(The records begins)
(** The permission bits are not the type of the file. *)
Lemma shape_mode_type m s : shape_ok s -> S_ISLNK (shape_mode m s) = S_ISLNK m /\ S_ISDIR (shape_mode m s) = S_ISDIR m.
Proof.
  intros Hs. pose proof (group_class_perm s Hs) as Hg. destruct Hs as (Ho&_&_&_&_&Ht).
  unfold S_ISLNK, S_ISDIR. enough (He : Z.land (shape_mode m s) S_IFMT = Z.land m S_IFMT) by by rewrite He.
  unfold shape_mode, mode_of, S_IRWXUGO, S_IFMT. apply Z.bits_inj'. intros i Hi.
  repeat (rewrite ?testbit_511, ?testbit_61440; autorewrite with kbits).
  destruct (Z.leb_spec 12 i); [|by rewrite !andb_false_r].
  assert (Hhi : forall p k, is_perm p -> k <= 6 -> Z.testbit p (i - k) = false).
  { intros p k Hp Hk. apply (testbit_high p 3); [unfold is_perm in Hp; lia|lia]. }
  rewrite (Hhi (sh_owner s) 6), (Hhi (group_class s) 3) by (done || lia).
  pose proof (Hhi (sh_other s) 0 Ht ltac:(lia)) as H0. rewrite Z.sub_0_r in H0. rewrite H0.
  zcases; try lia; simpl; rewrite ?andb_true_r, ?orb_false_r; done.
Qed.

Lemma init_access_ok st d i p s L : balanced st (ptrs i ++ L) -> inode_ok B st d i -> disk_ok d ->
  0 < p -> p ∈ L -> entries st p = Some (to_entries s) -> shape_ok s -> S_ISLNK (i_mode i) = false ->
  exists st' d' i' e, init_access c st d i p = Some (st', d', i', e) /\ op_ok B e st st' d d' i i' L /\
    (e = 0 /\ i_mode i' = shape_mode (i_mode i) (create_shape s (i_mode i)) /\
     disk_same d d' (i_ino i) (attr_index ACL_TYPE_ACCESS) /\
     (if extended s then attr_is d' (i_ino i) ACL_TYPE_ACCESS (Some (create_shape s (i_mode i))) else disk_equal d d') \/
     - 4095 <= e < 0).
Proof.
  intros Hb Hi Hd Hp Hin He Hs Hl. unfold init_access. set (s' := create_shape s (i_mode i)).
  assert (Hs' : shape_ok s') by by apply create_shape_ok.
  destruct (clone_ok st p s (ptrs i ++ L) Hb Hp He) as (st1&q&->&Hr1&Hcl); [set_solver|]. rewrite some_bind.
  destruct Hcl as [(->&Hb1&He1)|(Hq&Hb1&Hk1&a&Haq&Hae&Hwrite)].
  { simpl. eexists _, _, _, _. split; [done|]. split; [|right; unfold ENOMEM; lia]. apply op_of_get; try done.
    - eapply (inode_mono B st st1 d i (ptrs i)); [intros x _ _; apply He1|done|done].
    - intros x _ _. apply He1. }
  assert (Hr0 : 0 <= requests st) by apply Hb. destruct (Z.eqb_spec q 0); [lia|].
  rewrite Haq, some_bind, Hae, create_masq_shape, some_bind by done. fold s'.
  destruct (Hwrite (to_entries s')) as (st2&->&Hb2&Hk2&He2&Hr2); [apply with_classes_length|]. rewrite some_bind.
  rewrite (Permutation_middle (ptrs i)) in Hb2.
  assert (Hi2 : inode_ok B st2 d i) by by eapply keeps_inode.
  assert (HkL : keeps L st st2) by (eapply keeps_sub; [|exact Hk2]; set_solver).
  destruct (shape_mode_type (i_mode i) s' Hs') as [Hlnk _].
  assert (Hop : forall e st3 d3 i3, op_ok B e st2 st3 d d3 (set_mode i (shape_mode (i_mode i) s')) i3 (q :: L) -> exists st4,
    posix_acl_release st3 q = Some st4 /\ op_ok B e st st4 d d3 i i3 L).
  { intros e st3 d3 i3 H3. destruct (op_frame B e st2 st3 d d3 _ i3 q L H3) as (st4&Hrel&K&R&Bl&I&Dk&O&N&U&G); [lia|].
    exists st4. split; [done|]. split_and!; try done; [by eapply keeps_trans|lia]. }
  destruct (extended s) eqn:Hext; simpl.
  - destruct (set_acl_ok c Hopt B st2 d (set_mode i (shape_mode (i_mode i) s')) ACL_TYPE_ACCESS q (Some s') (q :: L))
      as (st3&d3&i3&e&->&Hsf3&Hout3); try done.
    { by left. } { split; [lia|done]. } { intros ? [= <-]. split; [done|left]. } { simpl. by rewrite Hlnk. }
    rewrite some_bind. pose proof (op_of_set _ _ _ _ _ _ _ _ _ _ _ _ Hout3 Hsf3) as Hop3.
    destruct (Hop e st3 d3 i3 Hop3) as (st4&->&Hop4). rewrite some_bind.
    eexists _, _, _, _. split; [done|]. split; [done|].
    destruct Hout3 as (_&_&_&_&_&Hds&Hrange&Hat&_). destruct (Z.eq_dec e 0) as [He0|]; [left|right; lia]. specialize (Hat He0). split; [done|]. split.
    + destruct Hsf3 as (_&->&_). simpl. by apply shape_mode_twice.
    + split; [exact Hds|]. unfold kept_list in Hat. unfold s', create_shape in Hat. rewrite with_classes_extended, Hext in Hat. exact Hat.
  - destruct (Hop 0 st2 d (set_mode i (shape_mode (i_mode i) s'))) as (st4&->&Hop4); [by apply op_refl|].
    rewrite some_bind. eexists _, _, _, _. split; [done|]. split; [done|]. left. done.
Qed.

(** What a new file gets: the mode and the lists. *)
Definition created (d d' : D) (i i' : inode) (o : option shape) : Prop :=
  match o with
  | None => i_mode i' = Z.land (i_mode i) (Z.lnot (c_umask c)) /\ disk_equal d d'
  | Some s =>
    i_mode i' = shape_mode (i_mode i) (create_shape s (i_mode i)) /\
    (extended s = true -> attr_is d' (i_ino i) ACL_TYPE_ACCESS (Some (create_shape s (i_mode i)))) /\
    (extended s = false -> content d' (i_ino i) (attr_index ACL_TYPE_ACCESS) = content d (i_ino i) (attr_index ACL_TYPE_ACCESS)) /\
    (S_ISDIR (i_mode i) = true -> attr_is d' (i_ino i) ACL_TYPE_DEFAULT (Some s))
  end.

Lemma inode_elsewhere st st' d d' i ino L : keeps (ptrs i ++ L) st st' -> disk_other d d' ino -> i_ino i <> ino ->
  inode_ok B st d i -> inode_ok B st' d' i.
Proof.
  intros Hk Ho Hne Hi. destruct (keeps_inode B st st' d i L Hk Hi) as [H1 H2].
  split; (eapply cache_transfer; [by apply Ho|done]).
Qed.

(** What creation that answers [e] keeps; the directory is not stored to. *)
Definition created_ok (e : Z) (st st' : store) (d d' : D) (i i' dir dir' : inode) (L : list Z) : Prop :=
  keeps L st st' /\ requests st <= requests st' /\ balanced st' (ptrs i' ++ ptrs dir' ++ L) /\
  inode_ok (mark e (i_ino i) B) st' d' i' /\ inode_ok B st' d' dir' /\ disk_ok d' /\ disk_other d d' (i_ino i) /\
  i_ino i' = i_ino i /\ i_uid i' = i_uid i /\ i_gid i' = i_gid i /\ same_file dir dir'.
(The records ends)
:: Instructions for the task ::
The required answer is each line of the data in which the word "ptrs" appears.

:: Output for this task ::
Lemma init_access_ok st d i p s L : balanced st (ptrs i ++ L) -> inode_ok B st d i -> disk_ok d ->
  destruct (clone_ok st p s (ptrs i ++ L) Hb Hp He) as (st1&q&->&Hr1&Hcl); [set_solver|]. rewrite some_bind.
    - eapply (inode_mono B st st1 d i (ptrs i)); [intros x _ _; apply He1|done|done].
  rewrite (Permutation_middle (ptrs i)) in Hb2.
Lemma inode_elsewhere st st' d d' i ino L : keeps (ptrs i ++ L) st st' -> disk_other d d' ino -> i_ino i <> ino ->
  keeps L st st' /\ requests st <= requests st' /\ balanced st' (ptrs i' ++ ptrs dir' ++ L) /\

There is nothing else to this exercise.